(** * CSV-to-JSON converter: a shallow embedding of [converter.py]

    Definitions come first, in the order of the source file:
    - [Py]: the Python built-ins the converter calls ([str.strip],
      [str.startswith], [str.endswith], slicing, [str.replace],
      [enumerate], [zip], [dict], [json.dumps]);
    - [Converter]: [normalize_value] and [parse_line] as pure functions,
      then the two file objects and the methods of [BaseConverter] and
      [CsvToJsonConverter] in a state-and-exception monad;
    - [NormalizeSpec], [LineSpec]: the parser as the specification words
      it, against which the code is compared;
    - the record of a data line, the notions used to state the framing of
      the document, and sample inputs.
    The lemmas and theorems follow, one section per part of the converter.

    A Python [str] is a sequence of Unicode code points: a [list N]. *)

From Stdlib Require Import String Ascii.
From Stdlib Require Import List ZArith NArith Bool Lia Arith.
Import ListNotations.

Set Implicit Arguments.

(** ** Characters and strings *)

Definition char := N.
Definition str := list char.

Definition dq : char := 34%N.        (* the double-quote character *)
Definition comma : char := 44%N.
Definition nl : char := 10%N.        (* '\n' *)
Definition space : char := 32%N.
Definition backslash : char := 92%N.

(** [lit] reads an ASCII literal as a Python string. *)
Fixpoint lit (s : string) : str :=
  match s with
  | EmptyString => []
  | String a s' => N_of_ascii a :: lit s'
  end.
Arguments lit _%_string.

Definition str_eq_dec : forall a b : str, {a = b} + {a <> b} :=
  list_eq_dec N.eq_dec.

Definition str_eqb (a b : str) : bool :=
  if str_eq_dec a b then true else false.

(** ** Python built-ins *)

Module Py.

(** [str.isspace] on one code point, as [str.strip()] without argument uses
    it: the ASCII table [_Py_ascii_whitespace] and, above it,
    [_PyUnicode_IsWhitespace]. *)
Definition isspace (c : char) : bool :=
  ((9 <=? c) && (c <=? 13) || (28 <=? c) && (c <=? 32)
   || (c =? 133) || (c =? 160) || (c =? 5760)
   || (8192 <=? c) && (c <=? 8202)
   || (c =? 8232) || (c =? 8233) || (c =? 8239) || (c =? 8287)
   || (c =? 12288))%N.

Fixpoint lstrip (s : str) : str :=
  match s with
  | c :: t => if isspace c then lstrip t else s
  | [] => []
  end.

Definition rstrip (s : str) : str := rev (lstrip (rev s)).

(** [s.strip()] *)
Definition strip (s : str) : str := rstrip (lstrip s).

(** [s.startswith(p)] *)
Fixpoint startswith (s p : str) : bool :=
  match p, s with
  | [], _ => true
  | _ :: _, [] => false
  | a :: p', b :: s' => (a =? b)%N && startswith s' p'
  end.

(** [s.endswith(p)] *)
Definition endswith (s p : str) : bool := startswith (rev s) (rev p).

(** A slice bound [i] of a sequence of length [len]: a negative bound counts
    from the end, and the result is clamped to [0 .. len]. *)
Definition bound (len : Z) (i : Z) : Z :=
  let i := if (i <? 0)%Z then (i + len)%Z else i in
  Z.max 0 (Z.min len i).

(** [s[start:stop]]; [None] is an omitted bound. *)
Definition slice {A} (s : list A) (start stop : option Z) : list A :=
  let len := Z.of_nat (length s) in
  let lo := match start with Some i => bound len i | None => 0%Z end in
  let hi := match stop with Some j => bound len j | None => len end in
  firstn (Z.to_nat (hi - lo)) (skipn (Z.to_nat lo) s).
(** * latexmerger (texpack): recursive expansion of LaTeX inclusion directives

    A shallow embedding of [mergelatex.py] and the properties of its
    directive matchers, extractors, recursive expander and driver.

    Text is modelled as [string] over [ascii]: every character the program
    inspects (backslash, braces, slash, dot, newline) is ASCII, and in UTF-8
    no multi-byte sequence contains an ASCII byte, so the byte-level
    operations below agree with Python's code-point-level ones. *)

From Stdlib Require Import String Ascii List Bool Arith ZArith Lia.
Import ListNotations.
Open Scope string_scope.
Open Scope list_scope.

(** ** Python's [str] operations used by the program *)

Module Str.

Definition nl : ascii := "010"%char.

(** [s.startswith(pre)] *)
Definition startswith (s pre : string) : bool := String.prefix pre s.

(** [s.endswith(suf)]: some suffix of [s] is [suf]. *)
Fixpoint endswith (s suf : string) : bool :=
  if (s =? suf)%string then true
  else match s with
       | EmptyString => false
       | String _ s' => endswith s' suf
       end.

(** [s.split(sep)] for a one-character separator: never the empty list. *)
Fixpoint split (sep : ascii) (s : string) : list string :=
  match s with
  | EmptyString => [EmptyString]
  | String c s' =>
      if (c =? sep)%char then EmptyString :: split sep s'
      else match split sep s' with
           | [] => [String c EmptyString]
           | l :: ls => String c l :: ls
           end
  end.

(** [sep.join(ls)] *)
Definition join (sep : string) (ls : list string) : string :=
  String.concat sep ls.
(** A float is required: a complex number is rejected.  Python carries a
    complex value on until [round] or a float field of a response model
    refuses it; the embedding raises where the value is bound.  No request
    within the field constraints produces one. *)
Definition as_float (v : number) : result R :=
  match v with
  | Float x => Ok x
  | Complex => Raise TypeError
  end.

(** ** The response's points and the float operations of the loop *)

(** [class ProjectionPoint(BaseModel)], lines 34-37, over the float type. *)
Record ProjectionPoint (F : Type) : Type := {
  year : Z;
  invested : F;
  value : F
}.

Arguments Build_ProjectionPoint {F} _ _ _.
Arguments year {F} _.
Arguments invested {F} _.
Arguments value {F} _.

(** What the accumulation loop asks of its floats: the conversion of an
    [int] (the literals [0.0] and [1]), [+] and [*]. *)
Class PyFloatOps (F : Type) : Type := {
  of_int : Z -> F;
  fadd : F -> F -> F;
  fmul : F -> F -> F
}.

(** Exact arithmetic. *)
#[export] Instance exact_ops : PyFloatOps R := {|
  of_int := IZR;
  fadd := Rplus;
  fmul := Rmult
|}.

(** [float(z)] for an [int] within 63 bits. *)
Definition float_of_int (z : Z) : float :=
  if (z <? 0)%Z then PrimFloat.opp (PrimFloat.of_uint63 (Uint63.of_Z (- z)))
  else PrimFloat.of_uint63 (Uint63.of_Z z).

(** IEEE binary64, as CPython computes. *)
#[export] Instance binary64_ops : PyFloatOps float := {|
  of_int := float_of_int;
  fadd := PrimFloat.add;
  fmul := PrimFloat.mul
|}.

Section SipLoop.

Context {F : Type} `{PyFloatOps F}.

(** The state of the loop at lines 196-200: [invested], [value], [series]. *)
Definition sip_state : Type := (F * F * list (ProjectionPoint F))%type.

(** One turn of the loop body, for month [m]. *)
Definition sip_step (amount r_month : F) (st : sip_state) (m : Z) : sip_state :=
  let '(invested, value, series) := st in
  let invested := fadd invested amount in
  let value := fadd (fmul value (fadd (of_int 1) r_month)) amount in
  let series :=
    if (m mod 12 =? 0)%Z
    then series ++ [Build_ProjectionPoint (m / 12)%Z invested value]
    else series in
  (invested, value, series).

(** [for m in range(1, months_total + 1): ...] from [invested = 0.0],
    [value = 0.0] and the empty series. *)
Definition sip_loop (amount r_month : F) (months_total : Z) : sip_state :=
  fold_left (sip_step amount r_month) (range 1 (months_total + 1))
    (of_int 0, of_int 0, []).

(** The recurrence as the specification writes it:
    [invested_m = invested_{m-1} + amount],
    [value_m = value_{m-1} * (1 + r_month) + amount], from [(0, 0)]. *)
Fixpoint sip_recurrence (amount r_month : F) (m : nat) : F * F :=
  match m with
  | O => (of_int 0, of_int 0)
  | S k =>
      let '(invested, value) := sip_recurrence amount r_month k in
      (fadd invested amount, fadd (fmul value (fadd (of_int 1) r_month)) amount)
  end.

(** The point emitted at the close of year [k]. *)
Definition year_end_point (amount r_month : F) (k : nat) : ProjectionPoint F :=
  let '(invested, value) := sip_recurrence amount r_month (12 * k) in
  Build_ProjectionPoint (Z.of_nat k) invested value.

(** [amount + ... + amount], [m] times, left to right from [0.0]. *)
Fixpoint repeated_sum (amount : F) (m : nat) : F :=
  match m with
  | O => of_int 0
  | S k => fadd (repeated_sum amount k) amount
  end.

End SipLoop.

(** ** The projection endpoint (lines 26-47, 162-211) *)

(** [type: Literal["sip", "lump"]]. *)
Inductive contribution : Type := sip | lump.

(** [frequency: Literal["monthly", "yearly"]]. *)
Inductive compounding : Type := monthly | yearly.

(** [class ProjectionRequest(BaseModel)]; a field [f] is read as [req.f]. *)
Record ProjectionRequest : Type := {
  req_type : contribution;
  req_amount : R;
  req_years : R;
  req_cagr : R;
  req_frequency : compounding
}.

===

§ Task instructions:
Your reply is to repeat, unchanged, the lines above running from the one with "Open Scope string_scope." up to and including the one with "if (c =? sep)%char".

§ Result below:
Open Scope string_scope.
Open Scope list_scope.

(** ** Python's [str] operations used by the program *)

Module Str.

Definition nl : ascii := "010"%char.

(** [s.startswith(pre)] *)
Definition startswith (s pre : string) : bool := String.prefix pre s.

(** [s.endswith(suf)]: some suffix of [s] is [suf]. *)
Fixpoint endswith (s suf : string) : bool :=
  if (s =? suf)%string then true
  else match s with
       | EmptyString => false
       | String _ s' => endswith s' suf
       end.

(** [s.split(sep)] for a one-character separator: never the empty list. *)
Fixpoint split (sep : ascii) (s : string) : list string :=
  match s with
  | EmptyString => [EmptyString]
  | String c s' =>
      if (c =? sep)%char then EmptyString :: split sep s'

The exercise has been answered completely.